Cuadernos, acuarelas al aire libre, acuarelas de impresión y trabajo de taller participan de un mismo proceso: captar, retener, transformar.
A veces la acuarela encuentra fuera su forma justa; a veces se prolonga en el taller; a veces cuadernos y estudios alimentan una obra más amplia, inmersiva, realizada sobre el papel.
El gesto nace del lugar: el agua sobre el papel responde a la luz, las líneas y los movimientos del estrán.
La orilla da su ritmo: marea, espuma, bruma, lento desplazamiento de las formas.
El trabajo circula entre la observación directa, la acuarela al aire libre, el cuaderno y el taller. No describe un regreso mecánico al exterior: construye una continuidad en la que la obra encuentra su forma justa, a veces fuera, a menudo en el taller.
Una observación puede convertirse en una acuarela al aire libre, alimentar una continuación en el taller o abrir el camino hacia una obra mayor.

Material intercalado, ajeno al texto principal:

(* ===== verification/Main.v ===== *)
(** The kernel from [main] ([src/src/main.c]) to its first task: the initialisations, in
    their order, each on its part of one state. *)
From Stdlib Require Import Ascii String.
From S2P Require Import Prelude Memblock Buddy Slab Sched FsData Vfs Timer Tasklet Console Kernel Dtb Boot Mmio Devices Shell.

(** What the firmware and [start.S] leave: the answer of the mailbox on the memory, the end
    of the kernel, [x18] with the device tree there, the bytes from an address on, the pages
    and words of the memory the allocators use, and the exception level. *)
Record firmware := Firmware {
  fw_memory : Z * Z;
  fw_end : Z;
  fw_x18 : Z;
  fw_blob : list Z;
  fw_archive : Z -> list Z;
  fw_pages : Z -> page;
  fw_words : gmap Z Z;
  fw_el : Z
}.

(** The whole state: the kernel with its devices, the tasklets, the early allocator, and the
    address of the archive. *)
Record system (D W : Type) := System {
  sy_machine : machine D;
  sy_tasklets : tasklets W;
  sy_memblock : memblock;
  sy_cpio : Z
}.
Arguments System {D W} sy_machine sy_tasklets sy_memblock sy_cpio.
Arguments sy_machine {D W} s.
Arguments sy_tasklets {D W} s.
Arguments sy_memblock {D W} s.
Arguments sy_cpio {D W} s.

(* [src/src/exception.c:245-250 print_current_el] *)
Definition print_current_el (current_el : Z) : M kernel unit :=
  say_format "-- CurrentEL: %d
" [ArgWord (Z.land (Z.shiftr current_el 2) 3)].

Definition set_cpio_base (p : ptr) (s : fs_state) : fs_state :=
  FsState (vnodes s) (inodes s) (fat_nodes s) (mounts s) (files s) (blocks s) (next_key s) (filesystems s)
    (rootfs s) p (fat_info s) (fat_boot_sector s) (mbr s) (sd s).
Definition set_heap (h : slab_state) (s : sched_state) : sched_state :=
  Sched (task_pool s) (num_running_task s) (current s) (regs s) h.

Section Main.
Context {D W : Type} `{!Device D} `{Link} `{Ops}.
(** [locate]: the block and the offset of an address; [sd_init]: what the driver of the card
    does to the state of the files; [fuel] bounds the search of [mm_init]. *)
Context (fw : firmware) (locate : Z -> ptr) (sd_init : M fs_state unit) (fuel : nat).
Abbreviation MS := (M (system D W)).

Definition on_machine {A} (m : M (machine D) A) : MS A :=
  fun s => match m (sy_machine s) with
           | Ok (a, x) => Ok (a, System x (sy_tasklets s) (sy_memblock s) (sy_cpio s))
           | Err f => Err f
           end.
Definition on_kernel {A} (m : M kernel A) : MS A := on_machine (Shell.on_kernel m).
Definition on_tasklets {A} (m : M (tasklets W) A) : MS A :=
  fun s => match m (sy_tasklets s) with
           | Ok (a, x) => Ok (a, System (sy_machine s) x (sy_memblock s) (sy_cpio s))
           | Err f => Err f
           end.

(** [fdt_init]: the archive is where the device tree says. *)
Definition boot_fdt : MS Z :=
  fun s => match fdt_init (fw_x18 fw) (fw_blob fw) (sy_cpio s) with
           | Ok (a, c) =>
             let k := m_kernel (sy_machine s) in
             Ok (a, System (Machine (with_fs (set_cpio_base (locate c) (k_fs k)) k) (m_dev (sy_machine s))) (sy_tasklets s) (sy_memblock s) c)
           | Err f => Err f
           end.

(** [mm_init]: the allocators, whose state is the heap the tasks use. *)
Definition boot_mm (dtb_address : Z) : MS unit :=
  fun s =>
    let b := Board (fw_memory fw) (fw_end fw) (sy_cpio s) (fw_archive fw (sy_cpio s)) dtb_address (fw_blob fw) in
    match mm_init fuel b (fw_pages fw) (fw_words fw) with
    | Ok (mb, h) =>
      let k := m_kernel (sy_machine s) in
      Ok (tt, System (Machine (with_sched (set_heap h (k_sched k)) k) (m_dev (sy_machine s))) (sy_tasklets s) mb (sy_cpio s))
    | Err f => Err f
    end.

(** The result is where the processor goes on: [sched_init] does not come back. *)
(* [src/src/main.c:20-33 main] *)
Definition main : MS Z :=
  _ ← on_machine shell_init;
  _ ← on_kernel (print_current_el (fw_el fw));
  dtb_address ← boot_fdt;
  _ ← on_kernel (on_timers timer_init);
  _ ← on_tasklets tasklet_init;
  _ ← boot_mm dtb_address;
  _ ← on_kernel (on_fs (rootfs_init sd_init));
  on_kernel (on_sched sched_init).
End Main.
Lemma taken_nil h : slab_inv B P F h -> taken h [] B.
Proof using Type. intros Hi. split; [done|constructor|set_solver|intros x; set_solver|intros c j; set_solver]. Qed.

(** Nothing is left of them once they are given back. *)
Lemma taken_back h h0 B' : slab_inv B P F h0 -> nr_pages (zone_of h) = nr_pages (zone_of h0) -> taken h [] B' -> B' = B.
Proof using Type.
  intros H0 Hn [Hi _ _ Ha Hu]. apply (partition_eq (nr_pages (zone_of h0))).
  - rewrite <-Hn. by apply ok_partition, (si_buddy _ _ _ _ Hi).
  - by apply ok_partition, (si_buddy _ _ _ _ H0).
  - intros x. rewrite Ha. set_solver.
  - intros b o. rewrite Hu. set_solver.
Qed.

Lemma take_more h bs B' : taken h bs B' ->
  kmalloc (Z.shiftl 4096 2) h = Err NullDeref \/
  (exists b B2 h', kmalloc (Z.shiftl 4096 2) h = Ok (slab_address b, h') /\ taken h' (bs ++ [b]) B2 /\
     nr_pages (zone_of h') = nr_pages (zone_of h)).
Proof using Type.
  intros [Hi Hnd Hnew Ha Hu].
  destruct (kmalloc_pages_ok B' P F h (Z.shiftl 4096 2) 2 Hi) as [[E _]|(b & B2 & h' & E & _ & Hi' & Hn & Hnb & Ha2 & (o & Hb) & Hu2)];
    [by vm_compute|by vm_compute|done|by left|right].
  exists b, B2, h'. split; [exact E|]. split; [|exact Hn]. split; [done| | | |].
  - apply NoDup_app. split; [done|]. split; [|apply NoDup_singleton].
    intros x Hx ->%list_elem_of_singleton. assert (B' !! b = Some (Used, 2)) by (apply Hu; by right). congruence.
  - intros x [Hx| ->%list_elem_of_singleton]%elem_of_app; [by apply Hnew|]. split; [|done].
    intros j Hj. assert (B' !! b = Some (Used, j)) by (apply Hu; by left). congruence.
  - intros x. rewrite Ha, Ha2. change (2 ^ 2) with 4. setoid_rewrite elem_of_app. setoid_rewrite list_elem_of_singleton. naive_solver.
  - intros c j. rewrite Hu2, Hu, elem_of_app, list_elem_of_singleton. naive_solver.
Qed.

Lemma give_back h b bs B' : taken h (b :: bs) B' ->
  exists B2 h', kfree (slab_address b) h = Ok (tt, h') /\ taken h' bs B2 /\ nr_pages (zone_of h') = nr_pages (zone_of h).
Proof using Type.
  intros [Hi Hnd Hnew Ha Hu]. apply NoDup_cons in Hnd as [Hb Hnd]. destruct (Hnew b) as [Hb1 Hb2]; [left|].
  destruct (kfree_pages_ok B' P F h b 2 Hi) as (B2 & h' & E & Hi' & Hn & Ha2 & Hu2); [apply Hu; right; split; [left|done]|done|].
  exists B2, h'. split; [exact E|]. split; [|exact Hn]. split; [done|done| | |].
  - intros x Hx. apply Hnew. by right.
  - intros x. rewrite Ha, Ha2. change (2 ^ 2) with 4. setoid_rewrite elem_of_cons. naive_solver.
  - intros c j. rewrite Hu2, Hu, elem_of_cons. naive_solver.
Qed.
Lemma sends_at {A} (m : M kernel A) h tx out a : sends m (at_heap h tx) out a ->
  m (at_heap h tx) = Ok (a, at_heap h (tx ++ out)).
Proof using Type. intros H. exact (H tx). Qed.

Lemma taken_range h bs B' b : taken h bs B' -> b ∈ bs -> 0 <= slab_address b < 2 ^ 64.
Proof using Type.
  intros [Hi _ _ _ Hu] Hb. destruct (block_range B' P F h b 2 Hi) as (Hr & _ & ->); [apply Hu; by right|].
  unfold KERNEL_VADDR_BASE. lia.
Qed.

(** The addresses of the blocks in the array, from [i] on. *)
Definition stored (addr : list Z) (i : nat) (bs : list Z) : Prop :=
  length addr = 10%nat /\ forall j b, bs !! j = Some b -> addr !! (i + j)%nat = Some (slab_address b).

Lemma stored_snoc addr bs b : stored addr 0 bs -> (length bs < 10)%nat ->
  stored (<[length bs := slab_address b]> addr) 0 (bs ++ [b]).
Proof using Type.
  intros [Hl Hs] Hn. split; [by rewrite length_insert|]. intros j c Hc. cbn [Nat.add].
  apply lookup_app_Some in Hc as [Hc|[Hj Hc]].
  - rewrite list_lookup_insert_ne by (apply lookup_lt_Some in Hc; lia). by apply (Hs j).
  - apply list_lookup_singleton_Some in Hc as [Hj0 <-]. replace j with (length bs) by lia.
    apply list_lookup_insert_eq. lia.
Qed.

Lemma get_pages_ok n : forall addr h tx bs B', taken h bs B' -> stored addr 0 bs -> (length bs + n <= 10)%nat ->
  get_pages n (Z.of_nat (length bs)) addr (at_heap h tx) = Err NullDeref \/
  (exists addr' bs' B2 h' out, get_pages n (Z.of_nat (length bs)) addr (at_heap h tx) = Ok (addr', at_heap h' (tx ++ out)) /\
     taken h' bs' B2 /\ stored addr' 0 bs' /\ length bs' = (length bs + n)%nat /\ nr_pages (zone_of h') = nr_pages (zone_of h)).
Proof using Type.
  induction n as [|n IH]; intros addr h tx bs B' Ht Hst Hn; cbn [get_pages].
  - right. exists addr, bs, B', h, []. rewrite app_nil_r. split_and!; try done; lia.
  - unfold get_memory. destruct (take_more h bs B' Ht) as [E|(b & B2 & h' & E & Ht' & Hp)].
    { left. apply bind_err, bind_err. unfold on_sched. apply on_part_err. unfold on_heap. cbn. by rewrite E. }
    pose proof (stored_snoc addr bs b Hst ltac:(lia)) as Hst'. pose proof (taken_range _ _ _ b Ht' ltac:(set_solver)) as Hb.
    set (addr' := <[length bs := slab_address b]> addr) in *. destruct Hst as [Hl Hst].
    assert (Ea : addr.[Z.of_nat (length bs) := slab_address b] = Some addr').
    { rewrite zset_ok by lia. by rewrite Nat2Z.id. }
    assert (Eg : addr'.[Z.of_nat (length bs)] = Some (slab_address b)).
    { apply zget_Some. split; [lia|]. rewrite Nat2Z.id. apply list_lookup_insert_eq. lia. }
    assert (Em : sends (say_words "addr: %x

" [slab_address b]) (at_heap h' tx) (uart_text (shown (render (lits "addr: " ++ [Hex 0 (slab_address b); Lit 10; Lit 10])))) tt)
      by words (lits "addr: " ++ [Hex 0 (slab_address b); Lit 10; Lit 10]).
    apply sends_at in Em. revert Em. generalize (uart_text (shown (render (lits "addr: " ++ [Hex 0 (slab_address b); Lit 10; Lit 10])))).
    intros o1 Em.
    rewrite (bind_ok _ _ (at_heap h tx) addr' (at_heap h' (tx ++ o1))).
    2:{ rewrite (bind_ok _ _ _ _ _ (on_heap_at _ _ _ _ tx E)). unfold lift_opt. rewrite (bind_ok _ _ (at_heap h' tx) addr' (at_heap h' tx)) by by rewrite Ea.
        rewrite (bind_ok _ _ (at_heap h' tx) (slab_address b) (at_heap h' tx)) by by rewrite Eg.
        by rewrite (bind_ok _ _ _ _ _ Em). }
    replace (Z.of_nat (length bs) + 1) with (Z.of_nat (length (bs ++ [b]))) by (rewrite length_app; cbn; lia).
    destruct (IH addr' h' (tx ++ o1) (bs ++ [b]) B2 Ht' Hst') as [E2|(addr2 & bs2 & B3 & h2 & o2 & E2 & Ht2 & Hs2 & Hl2 & Hp2)];
      [rewrite length_app; cbn; lia|by left|right].
    exists addr2, bs2, B3, h2, (o1 ++ o2). rewrite app_assoc. split_and!; try done; [rewrite Hl2, length_app; cbn; lia|congruence].
Qed.

Lemma free_pages_ok : forall bs i addr h B', taken h bs B' -> stored addr i bs ->
  exists B2 h', (forall tx, free_pages (length bs) (Z.of_nat i) addr (at_heap h tx) = Ok (tt, at_heap h' tx)) /\
    taken h' [] B2 /\ nr_pages (zone_of h') = nr_pages (zone_of h).
Proof using Type.
  induction bs as [|b bs IH]; intros i addr h B' Ht [Hl Hs]; cbn [free_pages length].
  - by exists B', h.
  - destruct (give_back h b bs B' Ht) as (B2 & h' & E & Ht' & Hp).
    assert (Ea : addr.[Z.of_nat i] = Some (slab_address b)).
    { apply zget_Some. split; [lia|]. rewrite Nat2Z.id. rewrite <-(Hs O b eq_refl). f_equal. lia. }
    destruct (IH (S i) addr h' B2 Ht') as (B3 & h2 & E2 & Ht2 & Hp2).
    { split; [done|]. intros j c Hc. rewrite <-(Hs (S j) c Hc). f_equal. lia. }
    exists B3, h2. split_and!; [|done|congruence]. intros tx.
    rewrite (bind_ok _ _ (at_heap h tx) (slab_address b) (at_heap h tx)) by (unfold lift_opt; by rewrite Ea).
    rewrite (bind_ok _ _ _ _ _ (on_heap_at _ _ _ _ tx E)).
    replace (Z.of_nat i + 1) with (Z.of_nat (S i)) by lia. apply E2.
Qed.

Lemma taken_apart h bs B' b c : taken h bs B' -> b ∈ bs -> c ∈ bs -> b < c -> slab_address b + 16384 <= slab_address c.
Proof using Type.
  intros [Hi _ _ _ Hu] Hb Hc Hlt. assert (Eb : B' !! b = Some (Used, 2)) by (apply Hu; by right).
  assert (Ec : B' !! c = Some (Used, 2)) by (apply Hu; by right).
  destruct (block_range _ _ _ _ _ _ Hi Eb) as (_ & _ & ->), (block_range _ _ _ _ _ _ Hi Ec) as (_ & _ & ->).
  destruct (si_buddy _ _ _ _ Hi) as ([L Hb'] & _). pose proof (wb_disj _ _ (bi_wf _ _ _ Hb') _ _ _ _ _ _ Eb Ec Hlt). lia.
Qed.

Lemma stored_apart h bs B' addr i j x x' : taken h bs B' -> stored addr 0 bs ->
  (i < length bs)%nat -> (j < length bs)%nat -> i <> j -> addr !! i = Some x -> addr !! j = Some x' ->
  x + 16384 <= x' \/ x' + 16384 <= x.
Proof using Type.
  intros Ht [_ Hs] Hi Hj Hne Hx Hx'. apply lookup_lt_is_Some_2 in Hi as [b Hb], Hj as [c Hc].
  pose proof (Hs i b Hb) as Eb. pose proof (Hs j c Hc) as Ec. cbn [Nat.add] in Eb, Ec.
  assert (x = slab_address b) as -> by congruence. assert (x' = slab_address c) as -> by congruence.
  assert (b <> c) by (intros ->; by apply Hne, (NoDup_lookup bs i j c (ta_nodup _ _ _ Ht))).
  apply list_elem_of_lookup_2 in Hb, Hc. destruct (Z.lt_total b c) as [?|[?|?]]; [left|done|right]; by eapply taken_apart.
Qed.

Lemma counts_of h B' : slab_inv B' P F h -> length (nr_free (zone_of h)) = 10%nat.
Proof using Type. intros Hi. destruct (si_buddy _ _ _ _ Hi) as ([L Hb] & _). apply (bi_length _ _ _ Hb). Qed.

Algunas obras encuentran fuera su forma justa, en la luz y el movimiento del lugar.
El cuaderno conserva líneas, masas y tensiones. A veces prepara una obra que se amplía en el taller.
El taller da duración, profundidad y amplitud a lo captado fuera.
Cuadernos, estudios y acuarelas al aire libre pueden alimentar una obra más monumental sobre papel.